## Prompt:
The task requires restating, word for word, the lines of the entries below from the one containing "Local Open Scope Z_scope." through the final one, both included.

(Stored data)
• • • •
(** * photo-distributor: the tenant-scoped relational model and its route handlers

    A shallow embedding of the Remix route handlers (loaders and actions) of
    the event-photo platform and of the Prisma schema they run against.

    - A row of every model the handlers touch is a record; the database is a
      record of tables, each a list of rows in insertion order.
    - [prisma.<model>.<call>] are functions on the store.  The constraints a
      write checks ([@id], [@unique], [@@unique], foreign keys) and the rows a
      delete takes with it or nulls ([onDelete: Cascade | SetNull]) are the
      ones prisma/schema.prisma declares.
    - A handler is a function from the request and the world (store plus the
      log of calls to the storage and compute stubs) to a response and the
      new world.  [console.log] and [console.error] are not modelled.
    - What the JavaScript runtime and the libraries compute on strings
      ([Date.parse], date-fns [format], zod's e-mail pattern, [bcrypt.compare])
      is a parameter, the class [Runtime].

    The billing models (SubscriptionPlan, Subscription, Payment, Invoice) and
    EventCategory are read or written by no handler and are left out; so are
    the Organization columns other than [id] and [name]. *)

From stdpp Require Import base option list strings gmap sorting pretty.
From Stdlib Require Import ZArith Ascii.

Local Open Scope Z_scope.
Local Open Scope string_scope.

#[local] Set Warnings "-register-all".

(** ** Column types *)

(** [String @id @default(cuid())] *)
Abbreviation Id := string (only parsing).
(** [DateTime]: milliseconds since the epoch, as [Date.getTime] gives them. *)
Abbreviation DateTime := Z (only parsing).
(** [Float?]: carried, never computed with. *)
Abbreviation Float := Z (only parsing).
• • • •
## Task answer:
Local Open Scope Z_scope.
Local Open Scope string_scope.

#[local] Set Warnings "-register-all".

(** ** Column types *)

(** [String @id @default(cuid())] *)
Abbreviation Id := string (only parsing).
(** [DateTime]: milliseconds since the epoch, as [Date.getTime] gives them. *)
Abbreviation DateTime := Z (only parsing).
(** [Float?]: carried, never computed with. *)
Abbreviation Float := Z (only parsing).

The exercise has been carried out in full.